* The problem *
Take the lines below between the one holding "by destruct (strptime" and the one holding "it raises, a", inclusive, and copy them exactly. Add nothing.

* Extracted entries *
(* ===== verification/LogWriter.v ===== *)
(** The files of the log (logger/src/writer.cpp, logger/src/file_unix.cpp).

    Every process that logs to a path has a file of its own: one that nobody holds the lock of, with a number in its
    name when others were first. *)

From S2P Require Import Prelude Strings Logger Columns.
Local Open Scope Z_scope.

(** What a message goes to. *)
Inductive log_target := to_file (path : list Z) | to_stderr.

#[export] Instance log_target_eq_dec : EqDecision log_target.
Proof. solve_decision. Defined.

Inductive lock_result := lock_held | lock_busy | lock_failed.

Section writer.
(** What the system says: whether a file can be opened, and what becomes of locking it. *)
Context (fopen : list Z → bool) (flock : list Z → lock_result).

(** What could not be opened or locked for another reason than that it is locked goes to the standard error output. *)
(** [logger/src/file_unix.cpp:31-43] fopen_exclusive. [None] is the null pointer. *)
Definition fopen_exclusive (path : list Z) : option log_target :=
  if fopen (c_str path) then
    match flock (c_str path) with
    | lock_held => Some (to_file (c_str path))
    | lock_busy => None
    | lock_failed => Some to_stderr
    end
  else Some to_stderr.

(** A name up to its last dot, and the rest. *)
Fixpoint split_ext (l : list Z) : option (list Z * list Z) :=
  match l with
  | [] => None
  | c :: l =>
    match split_ext l with
    | Some (stem, ext) => Some (c :: stem, ext)
    | None => if c =? 0x2E then Some ([], c :: l) else None
    end
  end.

(** [logger/src/writer.cpp:49-52] create_writer. The next candidate. *)
Definition next_candidate (path filename ext : list Z) (u : Z) : result (list Z) :=
  candidate ← itoa 10 false 32 (path_join path filename ++ [0x2D]) u 0 0x30;
  Ret (candidate ++ ext).

(** [logger/src/writer.cpp:47-53] create_writer. The loop. *)
Fixpoint try_candidates (fuel : nat) (path filename ext candidate : list Z) (u : Z) : result (option log_target) :=
  match fuel with
  | O => Ret None
  | S fuel =>
    match fopen_exclusive candidate with
    | Some t => Ret (Some t)
    | None => candidate ← next_candidate path filename ext u; try_candidates fuel path filename ext candidate (u32 (u + 1))
    end
  end.

(** [logger/src/writer.cpp:36-56] create_writer. The file that is written to; [None] when it is trying still. *)
Definition create_writer (fuel : nat) (base_path : list Z) : result (option log_target) :=
  let path := directory_of base_path in
  let filename := c_str (file_name base_path) in
  let '(filename, ext) := default (filename, []) (split_ext filename) in
  try_candidates fuel path filename ext base_path 2.
End writer.

(** * Names *)

Lemma split_ext_spec l : match split_ext l with Some (stem, ext) => l = stem ++ ext | None => True end.
Proof.
  induction l as [|c l IH]; [done|]. cbn [split_ext]. destruct (split_ext l) as [[s e]|]; [by rewrite IH|]. by destruct (c =? 0x2E).
Qed.

(** The name of the log and its extension. *)
Definition name_and_ext (base : list Z) : list Z * list Z := default (c_str (file_name base), []) (split_ext (c_str (file_name base))).

(** The candidates in their order: the path itself, then those with the numbers from two on. *)
Definition name_of (base : list Z) (k : nat) : list Z :=
  match k with
  | O => base
  | S k =>
    match next_candidate (directory_of base) (name_and_ext base).1 (name_and_ext base).2 (Z.of_nat k + 2) with
    | Ret c => c
    | _ => []
    end
  end.

Lemma name_of_S base k : Z.of_nat k < 2 ^ 32 - 2 →
  ∃ ds, next_candidate (directory_of base) (name_and_ext base).1 (name_and_ext base).2 (Z.of_nat k + 2) = Ret (name_of base (S k)) ∧
    name_of base (S k) = (path_join (directory_of base) (name_and_ext base).1 ++ [0x2D]) ++ ds ++ (name_and_ext base).2 ∧
    of_digits 10 ds = Z.of_nat k + 2 ∧ ds ≠ [] ∧ 0 ∉ ds.
Proof.
  intros Hk. cbn [name_of]. unfold next_candidate.
  destruct (itoa_prints 10 false 32 (path_join (directory_of base) (name_and_ext base).1 ++ [0x2D]) (Z.of_nat k + 2) 0 0x30)
    as (ds & pads & E & Hd & Hne & Hp & Hall); [lia|lia|unfold in_u; lia|done|lia|].
  cbn [andb] in E, Hp. change (len []) with 0 in Hp. assert (pads = 0%nat) as -> by (pose proof (Nat2Z.is_nonneg (length ds)); lia).
  rewrite E. cbn [mbind result_bind replicate Datatypes.app]. exists ds.
  split; [done|]. split; [by rewrite <- !app_assoc|]. split; [lia|]. split; [done|].
  intros H0. rewrite Forall_forall in Hall. apply Hall in H0 as (d & ? & Hd0). unfold digit in Hd0. destruct (d <? 10) eqn:?; lia.
Qed.

Lemma c_str_whole l : 0 ∉ l → c_str l = l.
Proof.
  induction l as [|c l IH]; [done|]. intros [H0 Hl]%not_elem_of_cons. cbn [c_str].
  destruct (Z.eqb_spec c 0); [congruence|]. by rewrite IH.
Qed.

(** A path is its directory, a separator if there is one, and its name. *)
Lemma path_parts base : 0 ∉ base →
  ∃ sep, base = directory_of base ++ sep ++ (name_and_ext base).1 ++ (name_and_ext base).2 ∧ (length sep ≤ 1)%nat.
Proof.
  intros H0. assert (∃ sep, base = directory_of base ++ sep ++ file_name base ∧ (length sep ≤ 1)%nat) as (sep & Hb & Hs).
  { unfold directory_of, file_name. pose proof (split_last_spec base) as H. destruct (split_last base) as [[d n]|].
    - destruct H as (c & _ & -> & _). by exists [c]; simpl.
    - exists []. simpl. auto with lia. }
  exists sep. split; [|done]. rewrite Hb at 1. do 2 f_equal. unfold name_and_ext.
  rewrite c_str_whole by (intros ?; apply H0; rewrite Hb; set_solver).
  pose proof (split_ext_spec (file_name base)) as H. destruct (split_ext (file_name base)) as [[s e]|]; simpl; [done|by rewrite app_nil_r].
Qed.

Lemma path_join_length d n : (length d + length n ≤ length (path_join d n))%nat.
Proof.
  unfold path_join. destruct (last d) as [c|] eqn:E.
  - destruct (is_separator c); rewrite ?length_app; simpl; lia.
  - apply last_None in E as ->. simpl. lia.
Qed.

Lemma path_join_elem d n : 0 ∉ d → 0 ∉ n → 0 ∉ path_join d n.
Proof. unfold path_join. destruct (last d) as [c|]; [destruct (is_separator c)|]; rewrite ?elem_of_app; set_solver by lia. Qed.

Lemma name_of_whole base k : 0 ∉ base → Z.of_nat k < 2 ^ 32 - 1 → 0 ∉ name_of base k.
Proof.
  intros H0 Hk. destruct k as [|k]; [done|]. destruct (name_of_S base k) as (ds & _ & -> & _ & _ & Hds); [lia|].
  destruct (path_parts base H0) as (sep & Hb & _). rewrite Hb in H0. rewrite !elem_of_app in *.
  pose proof (path_join_elem (directory_of base) (name_and_ext base).1). set_solver.
Qed.

(** No two candidates are the same file. *)
Lemma name_of_inj base i j : 0 ∉ base → Z.of_nat i < 2 ^ 32 - 1 → Z.of_nat j < 2 ^ 32 - 1 → name_of base i = name_of base j → i = j.
Proof.
  intros H0. assert (∀ k, Z.of_nat k < 2 ^ 32 - 2 → (length base < length (name_of base (S k)))%nat) as Hlen.
  { intros k Hk. destruct (name_of_S base k Hk) as (ds & _ & -> & _ & Hne & _).
    destruct (path_parts base H0) as (sep & Hb & Hs). rewrite Hb at 1. rewrite !length_app. simpl.
    pose proof (path_join_length (directory_of base) (name_and_ext base).1). destruct ds; simpl in *; [done|lia]. }
  intros Hi Hj E. destruct i as [|i], j as [|j]; [done| | |].
  - specialize (Hlen j ltac:(lia)). rewrite <- E in Hlen. simpl in Hlen. lia.
  - specialize (Hlen i ltac:(lia)). rewrite E in Hlen. simpl in Hlen. lia.
  - destruct (name_of_S base i) as (di & _ & Ei & Hdi & _); [lia|]. destruct (name_of_S base j) as (dj & _ & Ej & Hdj & _); [lia|].
    rewrite Ei, Ej in E. apply app_inv_head, app_inv_tail in E. subst dj. f_equal. lia.
Qed.

(** * Writers *)

(** The first candidate that is not locked decides. *)
Lemma try_candidates_finds fopen flock base k t : ∀ n j, (j + n = k)%nat → Z.of_nat k < 2 ^ 32 - 2 →
  (∀ i, (j ≤ i < k)%nat → fopen_exclusive fopen flock (name_of base i) = None) →
  fopen_exclusive fopen flock (name_of base k) = Some t → ∀ fuel, (n < fuel)%nat →
  try_candidates fopen flock fuel (directory_of base) (name_and_ext base).1 (name_and_ext base).2 (name_of base j) (Z.of_nat j + 2) = Ret (Some t).
Proof.
  induction n as [|n IH]; intros j Hj Hk Hbusy Hopen [|fuel] Hf; [lia| |lia|]; cbn [try_candidates].
  - replace j with k by lia. by rewrite Hopen.
  - rewrite Hbusy by lia. destruct (name_of_S base j) as (_ & E & _); [lia|]. rewrite E. cbn [mbind result_bind].
    rewrite uw_small by (unfold in_u; lia). replace (Z.of_nat j + 2 + 1) with (Z.of_nat (S j) + 2) by lia.
    apply IH; [lia|done| |done|lia]. intros i Hi. apply Hbusy. lia.
Qed.

Lemma create_writer_unfold fopen flock fuel base : create_writer fopen flock fuel base =
  try_candidates fopen flock fuel (directory_of base) (name_and_ext base).1 (name_and_ext base).2 (name_of base 0) (Z.of_nat 0 + 2).
Proof. unfold create_writer, name_and_ext. by destruct (default _ _). Qed.

(** Processes that log to the same path one after another, none of which ends: what is opened is locked. *)
Fixpoint open_writers (n : nat) (base : list Z) (locked : list (list Z)) : result (list (option log_target)) :=
  match n with
  | O => Ret []
  | S n =>
    t ← create_writer (λ _, true) (λ p, if decide (p ∈ locked) then lock_busy else lock_held) (S (length locked)) base;
    ts ← open_writers n base (match t with Some (to_file p) => locked ++ [p] | _ => locked end);
    Ret (t :: ts)
  end.

Lemma open_writers_names base n : ∀ k, 0 ∉ base → Z.of_nat (k + n) < 2 ^ 32 - 1 →
  open_writers n base (name_of base <$> seq 0 k) = Ret ((λ i, Some (to_file (name_of base i))) <$> seq k n).
Proof.
  induction n as [|n IH]; intros k H0 Hk; [done|]. cbn [open_writers seq fmap list_fmap].
  assert (∀ i, (i ≤ k)%nat → c_str (name_of base i) = name_of base i) as Hw
    by (intros i Hi; apply c_str_whole, name_of_whole; [done|lia]).
  rewrite create_writer_unfold.
  rewrite (try_candidates_finds _ _ base k (to_file (name_of base k)) k 0); [|lia|lia| | |rewrite length_fmap, length_seq; lia].
  - cbn [mbind result_bind]. specialize (IH (S k) H0 ltac:(lia)). rewrite seq_S, fmap_app in IH. cbn [fmap list_fmap Nat.add] in IH. rewrite IH. done.
  - intros i Hi. unfold fopen_exclusive. rewrite Hw by lia. rewrite decide_True; [done|].
    apply list_elem_of_fmap. exists i. split; [done|]. apply elem_of_seq. lia.
  - unfold fopen_exclusive. rewrite Hw by lia. rewrite decide_False; [done|].
    intros (i & E & Hi%elem_of_seq)%list_elem_of_fmap. apply name_of_inj in E; [lia|done|lia|lia].
Qed.

(** Whoever logs to a path while others do writes to a file of its own: the path as it is is that of the first,
    those after it have their number in the name. *)
Theorem writers_apart base n : 0 ∉ base → Z.of_nat n < 2 ^ 32 - 1 →
  ∃ paths, open_writers n base [] = Ret (Some ∘ to_file <$> paths) ∧ length paths = n ∧ NoDup paths ∧ (0 < n → head paths = Some base)%nat ∧
    ∀ k p, paths !! S k = Some p →
      ∃ ds, p = path_join (directory_of base) (name_and_ext base).1 ++ [0x2D] ++ ds ++ (name_and_ext base).2 ∧ of_digits 10 ds = Z.of_nat k + 2.
Proof.
  intros H0 Hn. exists (name_of base <$> seq 0 n). pose proof (open_writers_names base n 0 H0 Hn) as E. cbn [seq fmap list_fmap] in E.
  rewrite E. split; [by rewrite <- list_fmap_compose|]. split; [by rewrite length_fmap, length_seq|]. split; [|split].
  - apply NoDup_fmap_2_strong; [|apply NoDup_seq].
    intros i j Hi%elem_of_seq Hj%elem_of_seq. apply name_of_inj; [done|lia|lia].
  - intros ?. by destruct n; [lia|].
  - intros k p (i & -> & Hi)%list_lookup_fmap_Some. apply lookup_seq in Hi as [-> Hi].
    destruct (name_of_S base k) as (ds & _ & E' & Hd & _); [lia|]. exists ds.
    split; [|done]. change (0 + S k)%nat with (S k). by rewrite E', <- app_assoc.
Qed.

Lemma writers_apart_witness :
  let base := of_string "/var/log/app.log" in
  open_writers 3 base [] = Ret (Some ∘ to_file <$> [base; of_string "/var/log/app-2.log"; of_string "/var/log/app-3.log"]) ∧
  ∃ paths, open_writers 3 base [] = Ret (Some ∘ to_file <$> paths) ∧ NoDup paths.
Proof.
  intros base. split; [by vm_compute|].
  destruct (writers_apart base 3) as (paths & E & _ & Hn & _); [by apply (bool_decide_unpack (0 ∉ base)); vm_compute|lia|].
  by exists paths.
Defined.

(** The directory of a path in the root is the empty one, and a writer that is not the first on such a path writes to
    where the process happens to be. *)
Lemma root_directory_lost :
  open_writers 2 (of_string "/app.log") [] = Ret (Some ∘ to_file <$> [of_string "/app.log"; of_string "app-2.log"]).
Proof. by vm_compute. Qed.
Lemma valid_values_filter (values : list (option float)) :
  valid_values (filter is_Some values) = valid_values values.
Proof.
  unfold valid_values.
  induction values as [|[v|] values IH]; [done| |].
  - rewrite filter_cons_True by eauto. cbn. by rewrite IH.
  - rewrite filter_cons_False by (intros [? ?]; done). done.
Qed.

Lemma compute_statistics_valid (l1 l2 : list (option float)) :
  valid_values l1 = valid_values l2 ->
  compute_statistics l1 = compute_statistics l2.
Proof. unfold compute_statistics. by intros ->. Qed.

(** C7: on the empty sequence [compute_statistics] returns, without raising,
    the statistics whose five entries are zero: average the int [0], min, max
    and std_dev the float [0.0], count [0]. *)
Theorem compute_statistics_empty :
  compute_statistics [] =
    Ret {| average := PyInt 0; min_value := 0%float; max_value := 0%float;
           count := 0; std_dev := 0%float |}.
Proof. reflexivity. Qed.

(** C10: for every list of optional values, [compute_statistics] returns what
    it returns on the sublist without the [None] entries, statistics and
    errors alike; a [None] put anywhere into a list changes nothing. *)
Theorem compute_statistics_ignores_None (values : list (option float)) :
  compute_statistics values = compute_statistics (filter is_Some values)
  /\ compute_statistics values
     = compute_statistics (map Some (valid_values values))
  /\ forall l : list (option float),
       compute_statistics (l ++ None :: values)
       = compute_statistics (l ++ values).
Proof.
  split; [|split].
  - apply compute_statistics_valid. by rewrite valid_values_filter.
  - apply compute_statistics_valid. by rewrite valid_values_Some.
  - intros l. apply compute_statistics_valid.
    by rewrite !valid_values_app.
Qed.

(** ** The value parser *)

(** C6: for every raw value, [None] included, [convert_to_float] returns and
    never raises: [None] for [None], for text that is empty once stripped and
    for text that [float] rejects, and otherwise the number that [float]
    makes of the stripped text. *)
Theorem convert_to_float_total (float_of_str : string -> option float)
    (value_str : pystr) :
  convert_to_float float_of_str value_str =
    Ret match value_str with
        | None => None
        | Some s => if decide (strip s = "") then None
                    else float_of_str (strip s)
        end.
Proof.
  destruct value_str as [s|]; [|done]. unfold convert_to_float.
  destruct (String.eqb_spec (strip s) "") as [E|E].
  - by rewrite decide_True.
  - rewrite decide_False by done. unfold call_float.
    by destruct (float_of_str (strip s)).
Qed.

(** ** The timestamp parser *)

Lemma with_utc_aware (dt : datetime) : is_Some (tzinfo (with_utc dt)).
Proof. unfold with_utc. destruct (tzinfo dt) eqn:E; [rewrite E|]; eauto. Qed.

Lemma parse_datetime_unfold (strptime : string -> string -> option datetime)
    (text : string) :
  parse_datetime strptime text =
    match strptime text "%Y-%m-%d %H:%M:%S %z %Z",
          strptime text "%Y-%m-%d %H:%M:%S",
          strptime text "%Y-%m-%d" with
    | Some dt, _, _ => Ret (with_utc dt)
    | None, Some dt, _ => Ret (with_utc dt)
    | None, None, Some dt => Ret (with_utc dt)
    | None, None, None => Raise ValueError
    end.
Proof.
  unfold parse_datetime, formats, parse_datetime_loop, parse_with.
  unfold call_strptime.
  destruct (strptime text "%Y-%m-%d %H:%M:%S %z %Z"); [done|].
  destruct (strptime text "%Y-%m-%d %H:%M:%S"); [done|].
  by destruct (strptime text "%Y-%m-%d").
Qed.

(** C5: for every text, [parse_datetime] returns what the first of the three
    formats, in their order, on which [strptime] succeeds gives, with UTC put
    where that value has no timezone and the value left as it is otherwise;
    it raises, a [ValueError], exactly when [strptime] fails on all three. *)
Theorem parse_datetime_first_format
    (strptime : string -> string -> option datetime) (text : string) :
  parse_datetime strptime text =
    match strptime text "%Y-%m-%d %H:%M:%S %z %Z",
          strptime text "%Y-%m-%d %H:%M:%S",
          strptime text "%Y-%m-%d" with
    | Some dt, _, _ => Ret (with_utc dt)
    | None, Some dt, _ => Ret (with_utc dt)
    | None, None, Some dt => Ret (with_utc dt)
    | None, None, None => Raise ValueError
    end
  /\ ((exists e, parse_datetime strptime text = Raise e)
      <-> Forall (fun fmt => strptime text fmt = None) formats)
  /\ (forall e, parse_datetime strptime text = Raise e -> e = ValueError)
  /\ (forall dt, with_utc dt =
        match tzinfo dt with
        | None => {| year := year dt; month := month dt; day := day dt;
                     hour := hour dt; minute := minute dt;
                     second := second dt; microsecond := microsecond dt;
                     tzinfo := Some timezone_utc |}
        | Some _ => dt
        end).
Proof.
  split; [apply parse_datetime_unfold|]. rewrite parse_datetime_unfold.
  unfold formats. rewrite !Forall_cons, Forall_nil.
  destruct (strptime text "%Y-%m-%d %H:%M:%S %z %Z");
    destruct (strptime text "%Y-%m-%d %H:%M:%S");
    destruct (strptime text "%Y-%m-%d");
    (split; [split; [intros [? ?]; try done | intros (? & ? & ? & _); try done]
            | split; [intros ? ?; congruence | done]]); eauto.
Qed.

Example parse_datetime_fixture :
  parse_datetime Builtins.strptime "2025-01-01 00:05:00 +0000 UTC"
  = Ret (mkDatetime 2025 1 1 0 5 0 0 (Some (mkTimezone 0 (Some "UTC")))).
Proof. vm_compute. reflexivity. Qed.

Example parse_datetime_date_only :
  parse_datetime Builtins.strptime "2025-01-01"
  = Ret (mkDatetime 2025 1 1 0 0 0 0 (Some timezone_utc)).
Proof. vm_compute. reflexivity. Qed.

Example parse_datetime_malformed :
  parse_datetime Builtins.strptime "01/01/2025" = Raise ValueError.
Proof. vm_compute. reflexivity. Qed.

(** ** The row filter *)

Lemma getitem_time (r : Reading.t) :
  getitem (Reading.row r) "time" = Ret (Some (Reading.time r)).
Proof. unfold getitem, Reading.row. by simplify_map_eq. Qed.

Lemma getitem_site (r : Reading.t) :
  getitem (Reading.row r) "site" = Ret (Some (Reading.site r)).
Proof. unfold getitem, Reading.row. by simplify_map_eq. Qed.

Lemma getitem_device (r : Reading.t) :
  getitem (Reading.row r) "device" = Ret (Some (Reading.device r)).
Proof. unfold getitem, Reading.row. by simplify_map_eq. Qed.

Lemma getitem_metric (r : Reading.t) :
  getitem (Reading.row r) "metric" = Ret (Some (Reading.metric r)).
Proof. unfold getitem, Reading.row. by simplify_map_eq. Qed.

Lemma getitem_value (r : Reading.t) :
  getitem (Reading.row r) "value" = Ret (Some (Reading.value r)).
Proof. unfold getitem, Reading.row. by simplify_map_eq. Qed.

Lemma criterion_misses_reading (row : Row) (k : string) (f : pystr)
    (field : string) :
  getitem row k = Ret (Some field) ->
  criterion_misses row k f = Ret (negb (passes f field)).
Proof.
  intros G. unfold criterion_misses, passes. rewrite G.
  destruct f as [s|]; [|done]. cbn.
  destruct (String.eqb_spec s ""); cbn; [done|].
  destruct (String.eqb_spec field s).
  - subst. by rewrite bool_decide_eq_true_2.
  - rewrite bool_decide_eq_false_2; [done|]. congruence.
Qed.

Lemma should_include_reading (strptime : string -> string -> option datetime)
    (r : Reading.t) (args : Args) :
  should_include strptime (Reading.row r) args =
    if passes (site args) (Reading.site r)
       && passes (device args) (Reading.device r)
       && passes (metric args) (Reading.metric r)
    then if given (start_date args) || given (end_date args)
         then in_range strptime (Reading.time r) args
         else Ret true
    else Ret false.
Proof.
  unfold should_include, in_range.
  rewrite (criterion_misses_reading _ _ _ _ (getitem_site r)).
  rewrite (criterion_misses_reading _ _ _ _ (getitem_device r)).
  rewrite (criterion_misses_reading _ _ _ _ (getitem_metric r)).
  rewrite getitem_time. cbn.
  destruct (passes (site args) _); cbn; [|done].
  destruct (passes (device args) _); cbn; [|done].
  by destruct (passes (metric args) _).
Qed.

Lemma parse_datetime_raises (strptime : string -> string -> option datetime)
    (text : string) (e : exn) :
  parse_datetime strptime text = Raise e -> e = ValueError.
Proof.
  rewrite parse_datetime_unfold.
  destruct (strptime text "%Y-%m-%d %H:%M:%S %z %Z");
    destruct (strptime text "%Y-%m-%d %H:%M:%S");
    destruct (strptime text "%Y-%m-%d"); congruence.
Qed.

Lemma parse_datetime_aware (strptime : string -> string -> option datetime)
    (text : string) (dt : datetime) :
  parse_datetime strptime text = Ret dt -> is_Some (tzinfo dt).
Proof.
  rewrite parse_datetime_unfold.
  destruct (strptime text "%Y-%m-%d %H:%M:%S %z %Z");
    destruct (strptime text "%Y-%m-%d %H:%M:%S");
    destruct (strptime text "%Y-%m-%d"); intros [= <-];
    apply with_utc_aware.
Qed.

* Final answer *
  by destruct (strptime text "%Y-%m-%d").
Qed.

(** C5: for every text, [parse_datetime] returns what the first of the three
    formats, in their order, on which [strptime] succeeds gives, with UTC put
    where that value has no timezone and the value left as it is otherwise;
    it raises, a [ValueError], exactly when [strptime] fails on all three. *)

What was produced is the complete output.